The company, which JungJin started with just US$45,000 and five of his colleagues, has since growth to more than 2,1000 employees with sales permits in more than 90 countries and revenues exceeding US$1.69bn.
According to the panel, JungJin’s story is a shining example of the power of an unstoppable entrepreneur to change the world with the pandel moved by both his incredible story and his purpose-driven leadership, innovative mindset and entrepreneurial spirit.
Described by the chair of the EY judging panel Rosaleen Blair as “representing everything an unstoppable should be” from taking on the world’s biggest health care challenges to consistently creating long-term value for his company, JungJin’s story is one of incredible tenacity and perseverance that the judging panel felt most represented the entrepreneurial spirit.
“He’s taken breathtaking risks, both personal and professional, to found Celltrion and grow it into one of the world’s leading biopharmaceutical companies,” says Stasia Mitchell, EY Global Entrepreneurship Leader. “His passion for creating affordable, life-saving health care and flair for tackling global problems has led to many treatments that have helped millions of people worldwide and was especially evident this past year through the creation of a COVID-19 antibody treatment.”
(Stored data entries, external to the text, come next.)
(* ===== verification/ShellSys.v ===== *)
(** * What the serial shell runs on ([kernel/shell.cpp])

    The state of the shell and the effects its commands have: output, calls
    through [g_fs], and the services of the rest of the kernel, which are the
    class [ShellKernel].  The instance at the end builds them from the models of
    scheduler, heap, frames, storage and PCI. *)

From S2P Require Import Prelude CText Serial Vfs RamFs RamFsSpec Memory Pmm Vmm Paging Heap AddressSpace Scheduler KernelTasks Bytes Block Storage Pci Shell.

Class ShellKernel (K : Type) := {
  (** [interrupts::ticks], and [hlt] until the task runs again *)
  k_ticks : K → Z;
  k_hlt : K → K;
  (** [scheduler::sleep_current], [is_current_sleeping] and the queries *)
  k_sleep : K → Z → Z → K;
  k_sleeping : K → Z → bool;
  k_process_id : K → Z; k_thread_id : K → Z; k_ring_level : K → Z;
  k_process_count : K → Z; k_thread_count : K → Z; k_user_id : K → Z; k_group_id : K → Z;
  (** [heap] and [pmm]; an allocation that is not null *)
  k_alloc : K → Z → Z → bool * K;
  k_used_bytes : K → Z; k_mapped_bytes : K → Z; k_total_frames : K → Z; k_free_frames : K → Z;
  (** storage; [None] is a call through a null function pointer *)
  k_storage_write : K → list Z → option (option StorageHandle * K);
  k_storage_index : K → text → Z → Z → option (bool * K);
  k_storage_ready : K → bool; k_data_start : K → Z; k_next_free : K → Z; k_used_sectors : K → Z;
  (** devices, in the order of the block table, and the PCI scan for 64 *)
  k_devices : K → list BlockDevice;
  k_primary : K → bool;
  k_pci : K → list Device;
  k_xhci_ready : K → bool; k_usbms_present : K → bool;
  k_cpuid : K → Z → Z → Z * Z * Z * Z;
  k_ahci_info : K → list text;
}.

(** ** State and effects *)

Record shell (F K : Type) := mk_shell {
  sh_tx : serial;
  sh_fs : option F;
  sh_kernel : K;
  sh_cwd : text;                     (** [ctx.cwd], 64 bytes *)
  sh_running : bool;
  sh_history : history;
  sh_typed : text;                   (** characters not read yet *)
}.
Arguments mk_shell {F K}.
Arguments sh_tx {F K}. Arguments sh_fs {F K}. Arguments sh_kernel {F K}. Arguments sh_cwd {F K}.
Arguments sh_running {F K}. Arguments sh_history {F K}. Arguments sh_typed {F K}.

(** A command returns, stops the machine, waits for a character that was not
    typed, or does something undefined. *)
Inductive ran (F K A : Type) := Ret (a : A) (s : shell F K) | Stops (s : shell F K) | Waits (s : shell F K) | Undefined.
Arguments Ret {F K A} a s. Arguments Stops {F K A} s. Arguments Waits {F K A} s. Arguments Undefined {F K A}.

Definition Sh (F K A : Type) : Type := shell F K → ran F K A.
#[export] Instance Sh_ret F K : MRet (Sh F K) := λ A a s, Ret a s.
#[export] Instance Sh_bind F K : MBind (Sh F K) := λ A B f m s,
  match m s with Ret a s => f a s | Stops s => Stops s | Waits s => Waits s | Undefined => Undefined end.

Section effects.
Context {F K : Type} `{FS : FileSystem F} `{SK : ShellKernel K}.

Definition with_tx (f : serial → serial) : Sh F K unit := λ s,
  Ret tt (mk_shell (f (sh_tx s)) (sh_fs s) (sh_kernel s) (sh_cwd s) (sh_running s) (sh_history s) (sh_typed s)).
Definition set_fs (f : F) : Sh F K unit := λ s,
  Ret tt (mk_shell (sh_tx s) (Some f) (sh_kernel s) (sh_cwd s) (sh_running s) (sh_history s) (sh_typed s)).
Definition set_kernel (k : K) : Sh F K unit := λ s,
  Ret tt (mk_shell (sh_tx s) (sh_fs s) k (sh_cwd s) (sh_running s) (sh_history s) (sh_typed s)).
Definition set_cwd (t : text) : Sh F K unit := λ s,
  Ret tt (mk_shell (sh_tx s) (sh_fs s) (sh_kernel s) t (sh_running s) (sh_history s) (sh_typed s)).
Definition set_running (r : bool) : Sh F K unit := λ s,
  Ret tt (mk_shell (sh_tx s) (sh_fs s) (sh_kernel s) (sh_cwd s) r (sh_history s) (sh_typed s)).
Definition set_history (h : history) : Sh F K unit := λ s,
  Ret tt (mk_shell (sh_tx s) (sh_fs s) (sh_kernel s) (sh_cwd s) (sh_running s) h (sh_typed s)).
Definition asks {A} (f : shell F K → A) : Sh F K A := λ s, Ret (f s) s.
Definition machine_stops {A} : Sh F K A := λ s, Stops s.
Definition undefined {A} : Sh F K A := λ _, Undefined.

(** *** Output *)

Definition out (t : text) : Sh F K unit := with_tx (λ c, Serial.write c (Some t)).
Definition say (t : string) : Sh F K unit := out (txt t).
Definition say_line (t : string) : Sh F K unit := out (txt t ++ newline).
Definition out_char (b : Z) : Sh F K unit := with_tx (λ c, write_char c b).
Definition out_hex (v : Z) : Sh F K unit := with_tx (λ c, write_hex c v).
Definition out_hex64 (v : Z) : Sh F K unit := with_tx (λ c, write_hex64 c v).
Definition out_bytes (bs : list Z) : Sh F K unit := foldr (λ b k, out_char b ;; k) (mret tt) bs.
Definition each {A} (l : list A) (f : A → Sh F K unit) : Sh F K unit := foldr (λ a k, f a ;; k) (mret tt) l.

Definition write_dec (value : Z) : Sh F K unit :=
  if value =? 0 then say "0" else out_bytes (rev (dec_loop 11 value)).

Definition write_line (t : text) : Sh F K unit := out t ;; out newline.

Definition kAnsiReset : text := "027"%char :: txt "[0m".
Definition kAnsiBoldCyan : text := "027"%char :: txt "[1;36m".
Definition kAnsiGreen : text := "027"%char :: txt "[1;32m".
Definition kAnsiYellow : text := "027"%char :: txt "[1;33m".
Definition kAnsiRed : text := "027"%char :: txt "[1;31m".

Definition write_colored_line (color t : text) : Sh F K unit := out color ;; out t ;; out kAnsiReset ;; out newline.

(** *** The file system *)

Definition fs_ready : Sh F K bool := asks (λ s, match sh_fs s with Some _ => true | None => false end).

(** A call through [g_fs]; through null it is undefined. *)
Definition on_fs {A} (op : F → A * F) : Sh F K A := λ s,
  match sh_fs s with
  | None => Undefined
  | Some f => let '(a, f) := op f in (set_fs f ;; mret a) s
  end.

Definition open_ (path : text) (flags : Z) : Sh F K Z := on_fs (λ f, fs_open f path flags).
Definition read_ (fd n : Z) : Sh F K (Z * list Z) := on_fs (λ f, let '(r, bs, f) := fs_read f fd n in ((r, bs), f)).
Definition close_ (fd : Z) : Sh F K unit := on_fs (λ f, let '(_, f) := fs_close f fd in (tt, f)).
Definition unlink_ (path : text) : Sh F K Z := on_fs (λ f, fs_unlink f path).
Definition rd_ (path : text) : Sh F K Z := on_fs (λ f, fs_rd f path).
Definition md_ (path : text) : Sh F K Z := on_fs (λ f, fs_md f path).
Definition readdir_ (path : text) (room : Z) : Sh F K (Z * list DirEntry) :=
  on_fs (λ f, let '(r, es, f) := fs_readdir f path room in ((r, es), f)).
Definition write_ (fd : Z) (bs : list Z) : Sh F K Z := λ s,
  match sh_fs s with
  | None => Undefined
  | Some f => match fs_write f fd (Some bs) with Done (r, f) => (set_fs f ;; mret r) s | _ => Undefined end
  end.

(** The loop [while (n_total < room) { n = read(...); if (n <= 0) break; ... }];
    every turn reads at least one byte, so [room] turns are enough. *)
Fixpoint gather (turns : nat) (fd room : Z) (got : list Z) : Sh F K (list Z) :=
  match turns with
  | O => mret got
  | S turns' =>
      if Z.of_nat (length got) <? room then
        '(n, bs) ← read_ fd (room - Z.of_nat (length got));
        if n <=? 0 then mret got else gather turns' fd room (got ++ bs)
      else mret got
  end.

(** [while (true) { n = read(fd, buf, size); if (n <= 0) break; body; }] with
    the loop's variables in [acc]. *)
Fixpoint read_loop {A} (fuel : nat) (fd size : Z) (body : Z → list Z → A → Sh F K A) (acc : A) : Sh F K A :=
  match fuel with
  | O => undefined
  | S fuel' =>
      '(n, bs) ← read_ fd size;
      if n <=? 0 then mret acc else acc ← body n bs acc; read_loop fuel' fd size body acc
  end.

(** *** The kernel and the keyboard *)

Definition kernel_ {A} (f : K → A) : Sh F K A := asks (λ s, f (sh_kernel s)).

Definition read_char_blocking : Sh F K ascii := λ s,
  match sh_typed s with
  | [] => Waits s
  | c :: cs => Ret c (mk_shell (sh_tx s) (sh_fs s) (sh_kernel s) (sh_cwd s) (sh_running s) (sh_history s) cs)
  end.
End effects.

(** ** The kernel behind the interface *)

Section instance.
Context {H B : Type} `{Disks H} `{ConfigSpace B}.
Context (page_tables_addr : Z) (driver : nat → BlockDevice) (ide : nat).

(** What the controllers, the processor and the interrupts say. *)
Context (xhci_ready usbms_present : bool) (cpuid : Z → Z → Z * Z * Z * Z) (ahci_info : list text).

Record sys := mk_sys {
  sys_sched : scheduler kernel;
  sys_store : @storage H;
  sys_ticks : Z;
  sys_bus : B;
}.

Context (until_scheduled : sys → sys).

Definition sys_heap (s : sys) : kheap := k_heap (kern (sys_sched s)).
Definition set_sched (s : sys) (sc : scheduler kernel) : sys := mk_sys sc (sys_store s) (sys_ticks s) (sys_bus s).
Definition set_store (s : sys) (st : @storage H) : sys := mk_sys (sys_sched s) st (sys_ticks s) (sys_bus s).

Definition sys_alloc (s : sys) (size alignment : Z) : bool * sys :=
  let '(p, k) := kernel_alloc page_tables_addr (kern (sys_sched s)) size alignment in
  (negb (p =? 0), set_sched s (with_kern (sys_sched s) k)).

Definition sys_devices (s : sys) : list BlockDevice :=
  let b := st_blocks (sys_store s) in
  omap (λ o, device driver b <$> o) (g_devices b).

#[export] Instance sys_kernel : ShellKernel sys := {|
  k_ticks := sys_ticks;
  k_hlt := until_scheduled;
  k_sleep s ticks now := set_sched s (sleep_current (sys_sched s) ticks now);
  k_sleeping s now := is_current_sleeping (sys_sched s) now;
  k_process_id s := current_process_id (sys_sched s);
  k_thread_id s := current_thread_id (sys_sched s);
  k_ring_level s := current_ring_level (sys_sched s);
  k_process_count s := process_count (sys_sched s);
  k_thread_count s := thread_count (sys_sched s);
  k_user_id s := current_user_id (sys_sched s);
  k_group_id s := current_group_id (sys_sched s);
  k_alloc := sys_alloc;
  k_used_bytes s := used_bytes (sys_heap s);
  k_mapped_bytes s := mapped_bytes (sys_heap s);
  k_total_frames s := total_frames (heap_frames (sys_heap s));
  k_free_frames s := free_frames (heap_frames (sys_heap s));
  k_storage_write s data := '(h, st) ← storage_write driver ide (sys_store s) (Some data); Some (h, set_store s st);
  k_storage_index s name start n := '(ok, st) ← storage_add_index_entry driver ide (sys_store s) name start n; Some (ok, set_store s st);
  k_storage_ready s := storage_ready (sys_store s);
  k_data_start _ := storage_data_start_lba;
  k_next_free s := storage_next_free_lba (sys_store s);
  k_used_sectors s := storage_used_sectors (sys_store s);
  k_devices := sys_devices;
  k_primary s := match block_get_primary (st_blocks (sys_store s)) with Some _ => true | None => false end;
  k_pci s := scan_devices (sys_bus s) 64;
  k_xhci_ready _ := xhci_ready;
  k_usbms_present _ := usbms_present;
  k_cpuid _ := cpuid;
  k_ahci_info _ := ahci_info;
|}.
End instance.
How did JungJin get there?
JungJin's entrepreneurial journey started at an early age when he worked as a taxi driver to get himself through Konkuk University in Seoul, South Korea. After studying industrial engineering, he rose through the ranks of Daewoo Motor Co. before losing his job amid the carmaker’s financial troubles following the 1997 Asian economic crisis.
Following this, JungJin started collaborating with colleagues to explore business opportunities in different industries, though none delivered lasting success. The turning point came after he attended a talk hosted by renowned scholars, which inspired him to focus on the biopharmaceutical sector.
And so he founded Celltrion with just US$45,000 of his savings. The launch of Remsima, credited with being the world's first antibody biosimilar, quickly moved Celltrion up the ranks of the country's fairly underdeveloped pharmaceutical sector. Celltrion followed this success with the launch of drugs for breast cancer and lymphoma that today are being used worldwide.
With ambitions to be the world’s first in different areas, Celltrion has pioneered numerous uncharted areas to great success over the past two decades, most recently responding to the global pandemic by successfully developing an antibody treatment for COVID-19 and working to ensure a timely supply of the safe and effective treatment.
“When I first started, my vision was to help patients gain access to safe, effective and affordable medicines and thereby enhance the quality of people’s lives,” explains JungJin. “The success of Celltrion has enabled me to expand on this while finding new ways to fuel my entrepreneurial drive.”